→ WORK TO COMPLETE
Once you have located the line containing "ConditionsAdmission what NodeClassStatus" in the material below, return it exactly along with each line after it through the line containing "AzureAdmission relates what".
BEGIN EXCERPTED DATA
(* ===== verification/Prelude.v ===== *)
(** * Verification of karpenter-operator: prelude and overview

    The karpenter-operator runs Karpenter for OpenShift in two modes.  On a
    _management cluster_ it serves one HyperShift hosted cluster: it reads the
    HostedControlPlane of its namespace there, and writes NodeClasses, CRDs and
    admission policies in the hosted cluster, with a second client.  On a
    _standalone cluster_ there is one client, and the operand is owned by the
    Karpenter resource named [default].  This library models the Go code under
    src/cmd, src/pkg and src/api and proves what each controller does on every
    answer of the API servers, and what the process that runs them may do.

    ** The model

    A function that talks to the outside is a [Prog.prog]: the inductive tree of
    its calls and of what it does with each possible answer ([go] over the calls
    [eff] of Kube: client calls to the [Management] or [Hosted] cluster, EC2, the
    clock).  A Go error is the [Err] of [result]; [r ←? p; q] is the code's
    [if err != nil { return ... }], and [wrap_err] its fmt.Errorf with %w.  There is
    no fuel in the reconcilers: loops are over lists that are already there.
    Statements are of three forms.  [all_runs p t Q] and [guarded G t p] quantify
    over _all_ answers, so over everything other controllers, users and failing
    servers do in between; [exec] executes against a server, for the statements that
    something is eventually reached.  The servers are the instances of the class
    [Server.ApiServer]: their documented behaviour as laws, for servers that answer,
    admit what they are sent and fill in the defaults of what it leaves unset
    (Defaults), with caches that have caught up; the witnesses run against the
    instance of Store.  And the theorems on an [Interleaving.system] quantify over the
    states its [step]s reach, in which any number of reconciles interleave call by
    call, with what others do, with calls that fail with or without effect and with
    restarts.  There the operator's clients are what they are in the code: writes go to
    the API server and reads to a cache, which lags behind it by any distance, kind by
    kind and object by object, and only never goes back.  Class [Interleaving.Cached]
    states that on the history of what was stored under each key; CachedStore is an
    instance.

    Integers are [Z] with Go's wrap-around written out (int32 and int64 sums of
    AutoNodeStatus, the uint64 loops of GoTime and Options); strings are byte
    strings; [slice A] and [gomap A] are Go's slices and maps with nil apart from
    empty, because reflect.DeepEqual, used for "does this need an update", tells
    them apart ([DeepEqual]; equality.Semantic does not, class [Canon]).  Where Go
    ranges over a map, the order is an argument and the theorems hold for all of
    them.

    Objects are values in these definitions.  Where the code copies an object and then
    writes to it in place, the difference between the two is what is sent, so that the
    copy must not share what is written to.  MemTypes to InPlace are a second, lower
    model of that code: a heap of variables, maps and arrays, with Go's make, append,
    index and reslice ([GoMem.mem], whose [None] is a panic), on which the generated
    deep copies, the condition and finalizer helpers and the updates of both NodeClass
    controllers run as they are written.  [GoMem.Stored] says what value a part of
    memory represents, and the theorems of InPlace that the lower model makes the calls
    of the upper one.

    ** Files

    Foundations: Prelude (Go strings, results, tactics), Prog (programs and their
    logic), DeepEqual, GoTime, GoFormat, GoJson, Strconv, JsonString and Json
    (strconv and encoding/json), Quantity (vendored resource.Quantity), MetaV1
    (object metadata, finalizers, owner references, conditions), Kube (the calls,
    CreateOrUpdate, deleteIfNeeded), KubeLemmas, Defaults (what API servers fill in),
    Server (the interface of the API servers, and what the helpers reach against them)
    and Store (an instance); Interleaving (systems of concurrent reconciles, and the
    class of the finalizer protocols) and CachedStore (a server and caches for them).

    Schemas: Regexp (patterns, by derivatives), QuantityText (the canonical text of a
    quantity, which is what a server checks), CrdSchema (the parts of OpenAPI and CEL
    in use, and metav1.Condition), Ec2Schema (the markers of src/api/karpenter/v1),
    AwsSchema (assets/aws/karpenter.k8s.aws_ec2nodeclasses.yaml) and AzureSchema (the
    markers of src/api/karpenter/v1alpha1, and what
    assets/azure/karpenter.azure.com_aksnodeclasses.yaml says of the properties that
    the operator sets); VolumeSize is the pattern of volume sizes as an inequality, and
    ConditionsAdmission what NodeClassStatus writes against the schema of conditions.

    Data: CoreTypes, HyperTypes, AwsV1, OcpTypes and ApplyTypes hold the fields the
    operator uses of the upstream types; KarpenterV1 is src/api/karpenter/v1 with
    KubeletConfig for its JSON, AzureTypes src/api/karpenter/v1alpha1.

    Components, each with the file of src/pkg it models:

    - Hypershift: hypershift/, the lookups the NodeClass controllers share.
    - NodeClassStatus: controllers/nodeclass/status/, conditions passed on from the
      provider's object.
    - Ec2Convert, Ec2Tags, Ec2Build, Ec2Status, Ec2Subnets, Ec2NodeClass:
      controllers/nodeclass/ec2/, in the order its Reconcile uses them; Ec2Guard is
      its history invariant, Ec2Live its convergence.  Ec2Admission and
      Ec2StatusAdmission relate what it writes to the schemas.
    - AzureNodeClass, AzureVap: controllers/nodeclass/azure/ and its vap/;
      AzureGuard and AzureLive are its history invariant and its convergence.
      AzureAdmission relates what it writes to the schemas, and NoOrphans instantiates
      Interleaving with both NodeClass controllers.
    - DefaultNodeClass: controllers/nodeclass/default/ against the class
      [NodeClassProvider], with the AWS and Azure instances of
      cloudprovider/*/nodeclass.go.
    - Deletion, DeletionLive: controllers/hcp/deletion/ and its termination.
    - AutoNodeStatus: controllers/hcp/autonodestatus/.
    - NodeIdentity, AwsIdentity: the class of common.NodeIdentityVerifier and its
      EC2 instance; MachineApprover is controllers/machineapprover/ against the
      class, MachineApproverAws the composition of both.
    - CrdController, ClusterOperatorController: controllers/crd/ and
      controllers/clusteroperator/.
    - CloudProviders: cloudprovider/ (construction and operand settings) and the
      lists of assets/assets.go.
    - OperandConvert, Operand, OperandControllers: controllers/karpenter/, the
      conversion to apply configurations through JSON, the desired objects, and the
      two reconcilers.
    - Options, Controllers, Operator, Metrics: operator/, controllers/controllers.go,
      controllers/metrics.go and cmd/main.go.
    - Watches: the watches of every SetupWithManager, and controller-runtime's event
      handlers.
    - Scheme: the registration of types (operator/operator.go's init, register.go of
      src/api, the providers' AddToScheme) over apimachinery's Scheme.

    Memory: MemTypes (the API types as they lie in memory, a twin for each record that
    holds references), GoMem (the heap, its monad and class [Stored]), GoCopy (what a
    deep copy is: class [Copies]), DeepCopy (the three zz_generated.deepcopy.go), GoUpdate
    (what an update in place is: relation [updated] and class [Field]), GoSlices (slices
    of values), MetaMem (the vendored helpers for conditions and finalizers, and
    SyncConditions, as they write to memory) and InPlace (the copies, updates and patches
    of both NodeClass controllers, as refinements of Ec2NodeClass, Ec2Status and
    AzureNodeClass).

    ** What the theorems show

    - Safety on every answer: what has to be in the history of a reconcile before
      each of its calls (Deletion, Ec2Guard, AzureGuard, MachineApprover); what each
      controller a process runs may read and write, with which client
      ([Operator.main_confined]); at most one registration of the metric.
    - Safety of concurrent reconciles: no provider object outlives its NodeClass,
      whatever the interleaving of the up to ten workers, failures, restarts and stale
      reads (NoOrphans); but for EC2 this excepts a reconcile whose cache denies the
      EC2NodeClass that there is, and the witness shows that this does orphan it.  The guards of Ec2Guard and AzureGuard are what each reconcile
      contributes; Interleaving composes them.
    - Admission: the EC2NodeClass or AKSNodeClass built from an admitted NodeClass is
      admitted exactly under the listed conditions, and the status that is written
      back likewise (Ec2Admission, Ec2StatusAdmission, AzureAdmission); what is left
      out of the conditions is proved to need none.
    - Progress: the deletion of a hosted cluster releases its finalizer after at
      most four reconciles with Karpenter's work in between
      ([DeletionLive.teardown_finishes]), whatever finalizers others hold; an EC2 or
      Azure NodeClass converges in one reconcile, after which an Azure one is only read,
      and an EC2 one only has updates sent again that leave to the server the defaults
      it has filled in; and it is gone after two once it is deleted (Ec2Live, AzureLive);
      the image poll returns within 31 turns (Metrics).
    - Function: the written object on each branch, errors included, as an equation
      or an equivalence with a declarative description (Ec2Build, Ec2Tags, Ec2Status,
      Ec2Subnets, AzureNodeClass, Operand, OperandControllers, Options,
      CloudProviders, ClusterOperatorController, AutoNodeStatus).
    - Agreement: of the watches with what a reconcile reads and applies (Watches), of
      the scheme with the types of all calls and watches ([Scheme.scheme_covers]), of
      their predicates with what it uses (Hypershift, OperandControllers), of a
      condition with the computation it reports (Ec2Tags), of the batched with the
      unbatched verification (AwsIdentity), and of a second reconcile with the first
      (Ec2Status, AzureLive).
    - Memory: deep copies share nothing with their original
      ([DeepCopy.deepcopies_isolated]), and the patches computed by writing to an object
      in place are those of the model on values (InPlace); examples show what a shallow
      copy would send.
    - Round trips and bounds: conversions lose nothing (Ec2Convert, AzureNodeClass),
      the kubelet configuration's JSON (KubeletConfig), volume sizes and counts at
      their widths.

    ** Bounds and fuel

    [Metrics.waitForOperatorImage] takes fuel, as the loop runs until a timer ends:
    31 turns cover the 15 seconds of the context at one turn per 500 ms, which is
    proved from the time the timers of a run report.  [Metrics.ExponentialBackoff]
    recurses on the number of steps, five.  The number parsers recurse on the text.
    [Json.parseValue] bounds its nesting by the length of the text, and more never
    changes its result ([Json.parse_fuel]).

    ** Not modelled

    The options of the builder calls of SetupWithManager (names,
    rate limits, numbers of workers), the priorities and the batching of the work
    queues, logging and events.  The libraries' constructors, the decoded contents of
    the embedded YAML, the environment, PEM and X.509 parsing and the AWS SDK are
    parameters.  The schemas are those of the NodeClasses; those of the core kinds and
    of the properties that the operator leaves unset in an AKSNodeClass are not
    modelled, and CEL's conversion of a text to a double is a parameter.  [ApiServer]
    takes writes to be admitted: what Ec2Admission and AzureAdmission characterise is
    not fed back into Ec2Live and AzureLive.  What is reached is stated for caches that
    have caught up; what stale ones do to progress is not modelled.  The defaults are
    those of the objects that the NodeClass controllers create or update: Karpenter's two
    NodeClasses, the policy and its binding.  The memory of objects of other packages is
    not: the HostedControlPlane, which Deletion copies and patches like a NodeClass, and
    Karpenter's objects are values.
    Fields that the operator never reads (TypeMeta, ManagedFields, CreationTimestamp,
    the Object of a RawExtension) are left out of the deep copies as they are of the
    types, and slices start where their arrays do.  Leader election is
    not: a system is one process at a time. *)

From stdpp Require Export prelude gmap strings pretty sorting.
From Stdlib Require Export ZArith Ascii.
END EXCERPTED DATA
→ YOUR RESPONSE
    ConditionsAdmission what NodeClassStatus writes against the schema of conditions.

    Data: CoreTypes, HyperTypes, AwsV1, OcpTypes and ApplyTypes hold the fields the
    operator uses of the upstream types; KarpenterV1 is src/api/karpenter/v1 with
    KubeletConfig for its JSON, AzureTypes src/api/karpenter/v1alpha1.

    Components, each with the file of src/pkg it models:

    - Hypershift: hypershift/, the lookups the NodeClass controllers share.
    - NodeClassStatus: controllers/nodeclass/status/, conditions passed on from the
      provider's object.
    - Ec2Convert, Ec2Tags, Ec2Build, Ec2Status, Ec2Subnets, Ec2NodeClass:
      controllers/nodeclass/ec2/, in the order its Reconcile uses them; Ec2Guard is
      its history invariant, Ec2Live its convergence.  Ec2Admission and
      Ec2StatusAdmission relate what it writes to the schemas.
    - AzureNodeClass, AzureVap: controllers/nodeclass/azure/ and its vap/;
      AzureGuard and AzureLive are its history invariant and its convergence.
      AzureAdmission relates what it writes to the schemas, and NoOrphans instantiates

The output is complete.